Enterobacter cloacae outbreak in the NICU related to disinfected thermometers.

作者信息

van den Berg R W, Claahsen H L, Niessen M, Muytjens H L, Liem K, Voss A

机构信息

Department of Medical Microbiology, University Hospital Nijmegen, The Netherlands.

出版信息

J Hosp Infect. 2000 May;45(1):29-34. doi: 10.1053/jhin.1999.0657.

Abstract

In the first week ot December 1997, an increasing incidence of neonates colonized with multi-drug resistant Enterobacter cloacae (MR-E. cloacae) was observed in the neonatal Intensive care unit of our 950-bed university hospital. Initially, re-enforcement of infection control practices including hand disinfection and cohort isolation seemed to be sufficient to control the outbreak. Nevertheless, an increasing number of newly admitted patients was paralleled by another rise in the incidence of colonized neonates. Since E. cloacae was initially found in urine specimens of the patients, surveillance and environmental cultures were aimed at procedures and instruments that might colonize the gastro-intestinal and/or urinary tract.
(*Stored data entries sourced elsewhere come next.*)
(** X4: a line is split at its first [=] only: what follows it, other
    [=] included, is the value, for every key but [__proto__].  (The
    header arguments differ, see C10.) *)
Theorem props2json_splits_at_first_equals k v :
  find_char "=" k = None → truthy k = true → trim k ≠ "__proto__" →
  find_char LF (k +:+ String "=" v) = None →
  props2json (k +:+ String "=" v) = [(trim k, trim v)].
Proof.
  intros Hk Hne Hproto Hline. unfold props2json.
  rewrite replace_absent, split_absent by done. cbn [fold_left].
  unfold props_line, indexOf. rewrite find_char_app_absent by done.
  assert (Hlen : (0 <? Z.of_nat (String.length k)) = true).
  { apply Z.ltb_lt. destruct k; [done | simpl; lia]. }
  rewrite Hlen, Nat2Z.id, substring_prefix, take_app_length.
  unfold substring_from. rewrite Nat.add_1_r, drop_app_succ.
  by rewrite obj_set_plain.
Qed.

Lemma props2json_splits_at_first_equals_example :
  props2json "q=a=b" = [("q", "a=b")].
Proof.
  apply (props2json_splits_at_first_equals "q" "a=b");
    [reflexivity | reflexivity | by vm_compute | reflexivity].
Defined.

(** ** The header arguments as a whole *)

(** X5: in the object built from the [-H] occurrences, neither a name
    nor a value contains [=], whatever the arguments were. *)
Theorem parse_headers_without_equals args :
  Forall (λ e, find_char "=" e.1 = None ∧ find_char "=" e.2 = None)
    (parse_headers args).
Proof.
  unfold parse_headers.
  assert (Hacc : Forall (λ e, find_char "=" e.1 = None
                              ∧ find_char "=" e.2 = None) ([] : obj string))
    by constructor.
  revert Hacc. generalize ([] : obj string).
  induction args as [|header args IH]; intros acc Hall; [done|].
  cbn [fold_left]. apply IH.
  unfold addHeader. pose proof (split_pieces "=" header) as Hpieces.
  destruct (split "=" header) as [|name [|value rest]]; [done| |].
  - apply Forall_cons in Hpieces as [Hname _]. apply Forall_forall.
    intros e [->|He]%obj_set_elem_of; [done|].
    by apply (proj1 (Forall_forall _ _) Hall).
  - apply Forall_cons in Hpieces as [Hname [Hvalue _]%Forall_cons].
    apply Forall_forall.
    intros e [->|He]%obj_set_elem_of; [done|].
    by apply (proj1 (Forall_forall _ _) Hall).
Qed.

(** ** The cookie file, in general *)

(** X6: for any [Set-Cookie] values without a line feed, what is loaded
    after a save is the list of their pairs followed by the sentinel,
    joined with [; ]. *)
Theorem cookie_save_then_load cookies :
  Forall (λ c, find_char LF c = None) cookies →
  cookie_header (cookie_file_text cookies)
  = join "; " ((cookie_pair <$> cookies) ++ ["hello=world"]).
Proof.
  intros Hcookies. unfold cookie_header, cookie_file_text, newline.
  rewrite split_join.
  - by rewrite fmap_app.
  - by destruct cookies.
  - apply Forall_app_2; [done|]. by repeat constructor.
Qed.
E, cloacae was isolated from a single cap of an electronic digital thermometer. Despite banning of this possible source, newly admitted neonates still became colonized. The unit was closed for further admissions and a second round of extensive screening was started; this time including all available thermometers and continuous rectal temperature probes. Ready-to-use 'disinfected thermometers and probes were found to be colonized with MR-E. cloacae. Observation of disinfection procedures and a laboratory investigation revealed that 'rushed disinfection with alcohol 80% led to a 1 in 10 chance of thermometers still being contaminated. Furthermore, alcoholic hand rub used for convenience disinfection failed to disinfect thermometers in 40% and 20% of the cases when done in a 'rushed' or 'careful' fashion, respectively. Adequate disinfection of the thermometers led to the control of the outbreak, with no new occurrence of MR-E. cloacae in the following months.

摘要

1997年12月的第一周,在我们这所拥有950张床位的大学医院的新生儿重症监护病房,发现携带多重耐药阴沟肠杆菌(MR-E. cloacae)的新生儿发病率不断上升。起初,加强包括手部消毒和群组隔离在内的感染控制措施似乎足以控制疫情。然而,新入院患者数量不断增加,与此同时,携带该病菌的新生儿发病率再次上升。由于阴沟肠杆菌最初是在患者的尿液样本中发现的,因此监测和环境培养针对的是可能使胃肠道和/或泌尿道定植的操作和器械。阴沟肠杆菌是从一支电子数字温度计的单个帽盖中分离出来的。尽管禁止了这个可能的源头,但新入院的新生儿仍然被定植。该病房停止接收新患者,并开始第二轮广泛筛查;这次包括所有可用的温度计和连续直肠温度探头。即用型“消毒”温度计和探头被发现携带MR-E. cloacae。对消毒程序的观察和实验室调查显示,用80%酒精快速消毒导致温度计仍有十分之一的污染几率。此外,分别以“快速”或“仔细”方式进行方便消毒时使用的酒精擦手液,在40%和20%的情况下未能对温度计进行消毒。对温度计进行充分消毒后疫情得到控制,在接下来的几个月里没有新的MR-E. cloacae病例出现。